The grisly sight of dead bodies floating on the Ganga - a horrific all-too-common sight last month during the peak of the second Covid wave - is a "serious problem", the Supreme Court said on Monday, while hearing a petition on the framing of policies to protect the rights of the dead.

However, the two-member bench of Justices L Nageswara Rao and Hemant Gupta directed the petitioner to approach the NHRC, which has already issued some directions in this regard.

"Go before the National Human Rights Commission. How many forums can you approach? It is a serious problem... we know. Luckily the situation is not that now. You referred to NHRC recommendations... go to NHRC," it said.

Issued last month, these recommendations included enacting "specific legislation to protect the rights of the dead" and setting up of temporary crematoriums.

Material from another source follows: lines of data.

(* ===== verification/Sched.v ===== *)
(** Sched: giving the CPU away and being woken up, [sched], [yield],
    [sleep], [wakeup] of [proc.c].

    [swtch] leaves this kernel thread and comes back when some scheduler
    picks it again; what the machine does in between is the parameter
    [env_resume], and [None] stands for a process that never runs again.
    [sleep_ok] is [sleep] under the only lock the caller holds: the thread
    goes to sleep with [ptable.lock] instead of its own lock, and comes back
    with its own lock. *)

From S2P Require Import Prelude Layout State Spinlock.

(** The rest of the machine, seen from one kernel thread. *)
Class Env := {
  env_resume : kstate → option kstate;        (** from [swtch] into the scheduler until resumed *)
  env_run : nat → kstate → option kstate;     (** from [swtch] into a process until it calls [sched] *)
  env_turns : nat;                            (** how many wake-ups a waiting loop is followed for *)
}.

Section sched.
Context {ENV : Env}.

Definition swtch : K unit := λ s, match env_resume s with Some s' => Ret tt s' | None => Sleep s end.

(** Dereferencing a [struct proc*]. *)
Definition proc_at (p : option nat) : K proc := deref (λ s, p ≫= λ i, k_procs s !! i).
Definition set_proc (i : nat) (f : proc → proc) : K unit := modify (upd_k_procs (alter f i)).

Definition pinit : K unit := initlock L_ptable.

Definition sched : K unit :=
  p ← myproc;
  h ← holding L_ptable;
  if negb h then panic "sched ptable.lock" else
  c ← mycpu;
  if negb (c_ncli c =? 1) then panic "sched locks" else
  pr ← proc_at p;
  if bool_decide (p_state pr = RUNNING) then panic "sched running" else
  eflags ← readeflags;
  if negb (Z.land eflags FL_IF =? 0) then panic "sched interruptible" else
  c ← mycpu;
  let intena := c_intena c in
  swtch;;
  mycpu;;
  modify (upd_k_cpu (upd_c_intena (λ _, intena))).

Definition yield : K unit :=
  acquire L_ptable;;
  p ← myproc;
  match p with
  | None => undef
  | Some i => set_proc i (upd_p_state (λ _, RUNNABLE))
  end;;
  sched;;
  release L_ptable.

Definition sleep (ch : chan) (lk : option lockref) : K unit :=
  p ← myproc;
  match p with
  | None => panic "sleep"
  | Some i =>
      match lk with
      | None => panic "sleep without lk"
      | Some lk =>
          whenb (bool_decide (lk ≠ L_ptable)) (acquire L_ptable;; release lk);;
          set_proc i (upd_p_chan (λ _, Some ch));;
          set_proc i (upd_p_state (λ _, SLEEPING));;
          sched;;
          set_proc i (upd_p_chan (λ _, None));;
          whenb (bool_decide (lk ≠ L_ptable)) (release L_ptable;; acquire lk)
      end
  end.

(** What [wakeup1] does to one slot of the table. *)
Definition wake (ch : option chan) (p : proc) : proc :=
  if bool_decide (p_state p = SLEEPING) && bool_decide (p_chan p = ch)
  then upd_p_state (λ _, RUNNABLE) p else p.

Definition wakeup1 (ch : option chan) : K unit := modify (upd_k_procs (map (wake ch))).

Definition wakeup (ch : chan) : K unit :=
  acquire L_ptable;;
  wakeup1 (Some ch);;
  release L_ptable.

(** ** Effect *)

Lemma wakeup_ok ch s :
  cpu_wf (k_cpu s) → k_locks s !! L_ptable = None →
  wakeup ch s = Ret tt (upd_k_procs (map (wake (Some ch))) (sync s)).
Proof.
  intros Hwf Hl. unfold wakeup, wakeup1. erewrite bind_Ret; [|by apply acquire_ok]. cbn beta. msteps.
  erewrite release_ok; [|exact Hwf|done|simpl; by rewrite lookup_insert_eq].
  unfold upd_k_locks, upd_k_cpu, upd_k_procs, sync. simpl. by rewrite delete_insert_eq, delete_id.
Qed.

(** Inside a [pushcli] section [myproc] leaves the CPU as it is. *)
Lemma myproc_pushed s c :
  cpu_wf c → k_cpu s = push c → myproc s = Ret (c_proc c) s.
Proof.
  intros Hwf Hc. rewrite myproc_ok by (rewrite Hc; by apply push_wf). rewrite Hc. f_equal.
  apply kstate_eq; try reflexivity. simpl. rewrite Hc. by apply cpu_sync_push.
Qed.

Lemma holding_own l s c :
  k_cpu s = push c → k_locks s !! l = Some (c_id c) → holding l s = Ret true s.
Proof.
  intros Hc Hl. unfold holding. msteps. rewrite Hl. erewrite bind_Ret; [|apply mycpu_ok; by rewrite Hc].
  rewrite Hc. unfold mret, M_ret. simpl. by rewrite Z.eqb_refl.
Qed.

(** [sched], holding [ptable.lock] and nothing else: the thread stops, and
    runs again when the machine resumes it. *)
Lemma sched_ok s s' c i pr :
  cpu_wf c → c_ncli c = 0 → k_cpu s = push c → k_locks s !! L_ptable = Some (c_id c) →
  c_proc c = Some i → k_procs s !! i = Some pr → p_state pr ≠ RUNNING →
  env_resume s = Some s' → k_cpu s' = push c → sched s = Ret tt s'.
Proof.
  intros Hwf H0 Hc Hl Hi Hpr Hst Hres Hc'. unfold sched. mrun (myproc_pushed s c Hwf Hc).
  mrun (holding_own L_ptable s c Hc Hl). cbn [negb]. erewrite bind_Ret; [|apply mycpu_ok; by rewrite Hc].
  rewrite Hc. cbn [push c_ncli upd_c_ncli upd_c_intena upd_c_if]. rewrite H0. cbn beta iota.
  change (negb (1 + 0 =? 1)) with false. cbn beta iota.
  unfold proc_at. rewrite (bind_deref _ _ _ pr) by (by rewrite Hi). rewrite bool_decide_false by done.
  unfold readeflags. msteps. rewrite Hc.
  change (negb (Z.land (if c_if (push c) then FL_IF else 0) FL_IF =? 0)) with false. cbn beta iota.
  erewrite bind_Ret; [|apply mycpu_ok; by rewrite Hc]. cbn zeta.
  unfold swtch. unfold mbind at 1, M_bind at 1. rewrite Hres.
  erewrite bind_Ret; [|apply mycpu_ok; by rewrite Hc']. unfold modify. f_equal.
  apply kstate_eq; try reflexivity. simpl. by rewrite Hc', Hc.
Qed.

(** The machine when [sleep] calls [sched]: the process sleeps on [ch], and
    [ptable.lock] is held in place of the caller's lock. *)
Definition asleep (ch : chan) (lk : lockref) (i : nat) (c : cpu) (s : kstate) : kstate :=
  upd_k_procs (alter (upd_p_state (λ _, SLEEPING)) i) (upd_k_procs (alter (upd_p_chan (λ _, Some ch)) i)
    (upd_k_locks (delete lk) (upd_k_cpu (λ _, push c) (locked L_ptable s)))).

(** The machine when [sleep] returns, resumed in [s]. *)
Definition awake (lk : lockref) (i : nat) (c : cpu) (s : kstate) : kstate :=
  locked lk (upd_k_locks (delete L_ptable) (upd_k_cpu (λ _, cpu_sync c) (upd_k_procs (alter (upd_p_chan (λ _, None)) i) s))).

Lemma asleep_locks ch lk i c s :
  k_cpu s = push c → lk ≠ L_ptable → k_locks s = {[lk := c_id c]} → k_locks (asleep ch lk i c s) = {[L_ptable := c_id c]}.
Proof.
  intros Hc Hne Hl. simpl. rewrite Hl, Hc. apply map_eq. intros k. simpl.
  destruct (decide (k = lk)) as [->|]; [by rewrite lookup_delete_eq, lookup_singleton_ne|].
  rewrite lookup_delete_ne by done. destruct (decide (k = L_ptable)) as [->|].
  - by rewrite lookup_insert_eq, lookup_singleton_eq.
  - by rewrite lookup_insert_ne, !lookup_singleton_ne by done.
Qed.

Lemma sleep_ok ch lk s s' c i pr :
  cpu_wf c → c_ncli c = 0 → k_cpu s = push c → lk ≠ L_ptable → k_locks s = {[lk := c_id c]} →
  c_proc c = Some i → k_procs s !! i = Some pr →
  env_resume (asleep ch lk i c s) = Some s' → k_cpu s' = push c → k_locks s' = {[L_ptable := c_id c]} →
  sleep ch (Some lk) s = Ret tt (awake lk i c s').
Proof.
  intros Hwf H0 Hc Hne Hl Hi Hpr Hres Hc' Hl'. pose proof (asleep_locks ch lk i c s Hc Hne Hl) as Hl2.
  unfold sleep. mrun (myproc_pushed s c Hwf Hc). rewrite Hi. rewrite !bool_decide_true by done. cbn [whenb].
  rewrite !bind_bind. erewrite bind_Ret; [|apply acquire_ok; by rewrite Hl, lookup_singleton_ne]. cbn beta.
  erewrite bind_Ret; [|apply (release_ok _ _ (push c)); [by apply push_wf|simpl; by rewrite Hc|
    simpl; by rewrite Hl, lookup_insert_ne, lookup_singleton_eq]]. cbn beta.
  rewrite cpu_sync_push by done. unfold set_proc. msteps. fold (asleep ch lk i c s).
  erewrite bind_Ret; [|apply (sched_ok _ s' c i (upd_p_state (λ _, SLEEPING) (upd_p_chan (λ _, Some ch) pr))); try done;
    [rewrite Hl2; apply lookup_singleton_eq|simpl; by rewrite !list_lookup_alter_eq, Hpr]]. cbn beta. msteps.
  erewrite bind_Ret; [|apply (release_ok _ _ c); [done..|]; simpl; rewrite Hl'; apply lookup_singleton_eq].
  apply acquire_ok. simpl. by rewrite Hl', delete_singleton_eq, lookup_empty.
Qed.
End sched.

The petitioner had moved the top court for help in framing policies to protect the rights of the dead, including action against overcharging for cremating those who died of COVID-19.

In the argument the petitioner - a NGO called Distress Management Collective - referred to the dozens of bodies of people who died of Covid that were dumped in the Ganga in May.

In early May - the peak of the second wave, when (officially) 3,000-4,000 Covid-related deaths were reported every day - hundreds of bodies of suspected coronavirus patients began washing up along the banks of the Ganga in Bihar and Uttar Pradesh.

It was assumed the bodies were of Covid victims from rural areas, where, in the absence of protocols, locals afraid of the virus spreading any further dumped the bodies into the river.

The initial wave of dead bodies was followed by dozens every day, triggering a public health scare and, more predictably, a political blame game between the UP and Bihar governments.

Scared and angry locals blamed both states; "Bodies are thrown over by ambulance drivers from both UP and Bihar," Arvind Singh, a resident, said.

There were also reports - denied by the government - that people were dumping the bodies because of the exorbitant price of firewood for cremations.

Worse, apart from bodies being dumped in the Ganga, soon they also began to be uncovered from shallow, hastily-dug graves along the river banks; graves that also led to visuals of grave-robbing.

The central government stepped in mid-May, asking both Bihar and UP to prevent further dumping of bodies, and focus on a dignified cremation and safe disposal of remains.

Meanwhile, in another hearing in the Supreme Court today, a bench headed by Justice Ashok Bhushan declined to hear a PIL (public interest litigation) seeking a probe against authorities responsible for the bodies found floating on the Ganga.